• Description of the task:
Go through the data below and return each line where the string "respond" occurs.
*** Supplied data ***
Lemma ticket_read_back_example :
  let st1 := state (get_checkout_session fresh (Some "cs_1") later) in
  get_ticket st1 "cs_1" = respond st1 200 (TicketBody (ticketData ana (now later))) [].
Proof.
  destruct (ServerMore.ticket_read_back fresh (Some "cs_1") later ana
              [(GetCheckoutSession (Some "cs_2"), much_later)] Checks.ana_paid)
    as (Hback & _).
  exact Hback.
Defined.

Lemma sold_seat_stays_sold_example :
  let st' :=
    (run (state (get_checkout_session fresh (Some "cs_2") later))
       [(GetOccupiedSeats None None None None, later)]).1 in
  post_create_checkout_session st' ana_request later
  = respond st' 409 (ErrorBody "El asiento seleccionado no está disponible") [].
Proof.
  destruct (ServerMore.sold_seat_stays_sold fresh (Some "cs_2") later luis
              [(GetOccupiedSeats None None None None, later)] ana_request later)
    as (Hconflict & _).
  - exact Checks.luis_paid.
  - vm_compute. reflexivity.
  - vm_compute. reflexivity.
  - vm_compute. reflexivity.
  - exact Hconflict.
Defined.

Lemma purchase_then_confirmation_example :
  let o := get_checkout_session fresh (Some "cs_7") stripe_after_purchase in
  is_paid o = true
  ∧ isSeatBooked (bookedSeatsByRoute (state o))
      (Some cdmx) (Some "Guadalajara") (Some "2024-01-15") (Some "10:00") (JNum 12)
    = true
  ∧ ∃ t, ticketDatabase (state o) !! "cs_7" = Some t
         ∧ t_nombre t = "Ana" ∧ t_asiento t = "12" ∧ t_precio t = pesos 30.
Proof.
  destruct (ServerMore.purchase_then_confirmation ana_request (pesos 30)
              "http://localhost:4242" "cs_7" (pesos 3000) fresh (Some "cs_7")
              stripe_after_purchase)
    as (_ & _ & Hpaid & Hseat & t & Ht & Hn & Ha & Hp & _);
    [vm_compute; reflexivity.. |].
  split; [exact Hpaid |]. split; [exact Hseat |].
  exists t. split; [exact Ht |]. split; [exact Hn |]. split; [exact Ha |].
  rewrite Hp. vm_compute. reflexivity.
Defined.


Lemma ticking_monotone (i j : nat) : (i ≤ j)%nat → (ticking i ≤ ticking j)%Z.
Proof.
  intros Hij. unfold ticking.
  assert (i / 2 ≤ j / 2)%nat by (apply Nat.Div0.div_le_mono; exact Hij). lia.
Defined.

Lemma post_route_creates_example :
  ∃ route,
    availableRoutes (a_state (post_route num_truthy fresh puebla_oaxaca ticking))
    = <["Puebla-Oaxaca" := route]> routes
    ∧ NoDup (schedule_id <$> schedules route)
    ∧ finalPrice route (Some "15:00") = pesos 520
    ∧ finalPrice route (Some "16:00") = pesos 450.
Proof.
  destruct (AdminFacts.post_route_creates num_truthy fresh puebla_oaxaca ticking
              (pesos 450)
              [ {| si_id := None; si_time := "07:00"; si_arrival := "11:30";
                   si_type := "Ejecutivo"; si_price := pesos 450 |};
                {| si_id := None; si_time := "15:00"; si_arrival := "19:30";
                   si_type := "Primera Clase"; si_price := pesos 520 |} ])
    as (_ & _ & Hnew); [reflexivity.. |].
  destruct Hnew as (route & _ & Hroutes & _ & _ & Hids & Hprice);
    [vm_compute; reflexivity |].
  exists route. split; [exact Hroutes |].
  split; [apply Hids, ticking_monotone |].
  split; rewrite Hprice; vm_compute; reflexivity.
Defined.


Lemma post_schedule_appends_example :
  ∃ o new,
    post_schedule num_truthy fresh guadalajara_key night_bus 1704880800000 = Some o
    ∧ a_status o = 200%nat
    ∧ schedule_id new = 1704880800000%Z
    ∧ finalPrice
        (with_schedules guadalajara_route (schedules guadalajara_route ++ [new]))
        (Some "23:00") = pesos 520
    ∧ finalPrice
        (with_schedules guadalajara_route (schedules guadalajara_route ++ [new]))
        (Some "10:00") = pesos 30.
Proof.
  destruct (AdminFacts.post_schedule_appends num_truthy fresh guadalajara_key night_bus
              1704880800000 (pesos 520) guadalajara_route)
    as (o & new & Ho & Hstatus & _ & Hid & _ & _ & Hold & Hnew & _);
    [vm_compute; reflexivity.. |].
  exists o, new. split; [exact Ho |]. split; [exact Hstatus |].
  split; [exact Hid |]. split.
  - change (Some "23:00") with (sb_time night_bus).
    rewrite (Hnew eq_refl). vm_compute. reflexivity.
  - rewrite (Hold (Some "10:00")); [vm_compute; reflexivity |].
    vm_compute. eexists. reflexivity.
Defined.

Lemma delete_schedule_removes_example :
  ∃ o,
    delete_schedule fresh guadalajara_key "2" = Some o
    ∧ a_body o = ScheduleDeleted "Horario eliminado exitosamente"
                   (schedule 2 "10:00" "17:30" "Primera Clase" 30)
    ∧ delete_schedule (a_state o) guadalajara_key "2"
      = Some (refuse (a_state o) 404 "Horario no encontrado").
Proof.
  destruct (AdminFacts.delete_schedule_removes fresh guadalajara_key "2" 2
              guadalajara_route) as (_ & Hthere); [vm_compute; reflexivity.. |].
  destruct (Hthere (schedule 2 "10:00" "17:30" "Primera Clase" 30))
    as (o & Ho & _ & Hbody & _ & Hagain).
  - apply list_elem_of_lookup. exists 1%nat. reflexivity.
  - reflexivity.
  - apply (bool_decide_eq_true_1 _). vm_compute. reflexivity.
  - exists o. split; [exact Ho |]. split; [exact Hbody | exact Hagain].
Defined.

Lemma put_schedule_updates_example :
  ∃ o s',
    put_schedule num_truthy fresh guadalajara_key "2" new_price = Some o
    ∧ a_body o = ScheduleSaved "Horario actualizado exitosamente" s'
    ∧ schedule_id s' = 2%Z
    ∧ finalPrice
        (with_schedules guadalajara_route (<[1%nat := s']> (schedules guadalajara_route)))
        (Some "10:00") = pesos 33.
Proof.
  destruct (AdminFacts.put_schedule_updates num_truthy fresh guadalajara_key "2"
              new_price guadalajara_route 1
              (schedule 2 "10:00" "17:30" "Primera Clase" 30))
    as (o & s' & Ho & _ & Hbody & _ & Hid & _ & _ & Hprice);
    [vm_compute; reflexivity.. |].
  exists o, s'. split; [exact Ho |]. split; [exact Hbody |].
  split; [exact Hid |].
  change (Some "10:00")
    with (Some (time (schedule 2 "10:00" "17:30" "Primera Clase" 30))).
  rewrite (Hprice (pesos 33)); [vm_compute; reflexivity | reflexivity.. |].
  intros j y Hj Hlt. destruct j as [| j]; [| lia].
  injection Hj as <-. discriminate.
Defined.
Lemma Library_new_trace home w r w1 :
  Library.new home w = (r, w1) → downloads w1 = downloads w.
Proof.
  unfold Library.new, bind, path_exists, ret.
  destruct (bool_decide _); simpl.
  - by intros [= <- <-].
  - destruct (mkdir_parents _ w) as [[ex|[]] w2] eqn:Hmk;
      intros [= <- <-]; by eapply mkdir_parents_trace.
Qed.

(** ** Adding a project *)

Section AddProject.
Context `{!Env}.

Lemma write_to_file_trace location name version url w r w' :
  write_to_file location name version url w = (r, w') →
  downloads w' = downloads w ++ [DownloadCall location name version url].
Proof.
  unfold write_to_file.
  destruct (write_to_file_impl _ _ _ _ _) as [ex d]. by intros [= <- <-].
Qed.

Lemma add_project_eval self name version url w :
  Library._add_project self name version url w =
  if bool_decide (is_Some (fs w !! (location self // name // version)))
  then (inl (FileExistsError (location self // name // version)), w)
  else (mkdir_parents (location self // name // version) ;;;
        write_to_file (location self) name version url) w.
Proof.
  unfold Library._add_project, bind at 1, path_exists. cbv zeta.
  by destruct (bool_decide _).
Qed.


End AddProject.

(** ** The fetch variants *)

Lemma bind_inv {A B} (m : Py A) (k : A -> Py B) w r w' :
  bind m k w = (r, w') →
  (∃ e, m w = (inl e, w') ∧ r = inl e) ∨
  (∃ a w1, m w = (inr a, w1) ∧ k a w1 = (r, w')).
Proof.
  unfold bind. destruct (m w) as [[e|a] w1].
  - intros [= <- <-]. left. by exists e.
  - intros Hk. right. by exists a, w1.
Qed.

Lemma bind_inv_ok {A B} (m : Py A) (k : A -> Py B) w b w' :
  bind m k w = (inr b, w') →
  ∃ a w1, m w = (inr a, w1) ∧ k a w1 = (inr b, w').
Proof. intros [(e & _ & [=])|Hok]%bind_inv. done. Qed.

Lemma downloads_to_refl root w w' :
  downloads w' = downloads w → downloads_to root w w'.
Proof. intros Heq. exists []. by rewrite app_nil_r. Qed.

Lemma downloads_to_trans root w1 w2 w3 :
  downloads_to root w1 w2 → downloads_to root w2 w3 → downloads_to root w1 w3.
Proof.
  intros (l1 & H1 & Hl1) (l2 & H2 & Hl2). exists (l1 ++ l2).
  split; [by rewrite H2, H1, app_assoc|]. by apply Forall_app.
Qed.

Lemma downloads_to_new root w w' :
  downloads_to root w w' →
  Forall (fun c => dl_location c = root) (new_downloads w w').
Proof.
  intros (l & Heq & Hl). unfold new_downloads. by rewrite Heq, drop_app_length.
Qed.

Section Fetch.
Context `{!Env}.

Lemma write_to_file_downloads_to location name version url w r w' :
  write_to_file location name version url w = (r, w') → downloads_to location w w'.
Proof.
  intros Hw%write_to_file_trace. eexists. split; [done|]. by apply Forall_singleton.
Qed.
***
• Task answer:
  get_ticket st1 "cs_1" = respond st1 200 (TicketBody (ticketData ana (now later))) [].
  = respond st' 409 (ErrorBody "El asiento seleccionado no está disponible") [].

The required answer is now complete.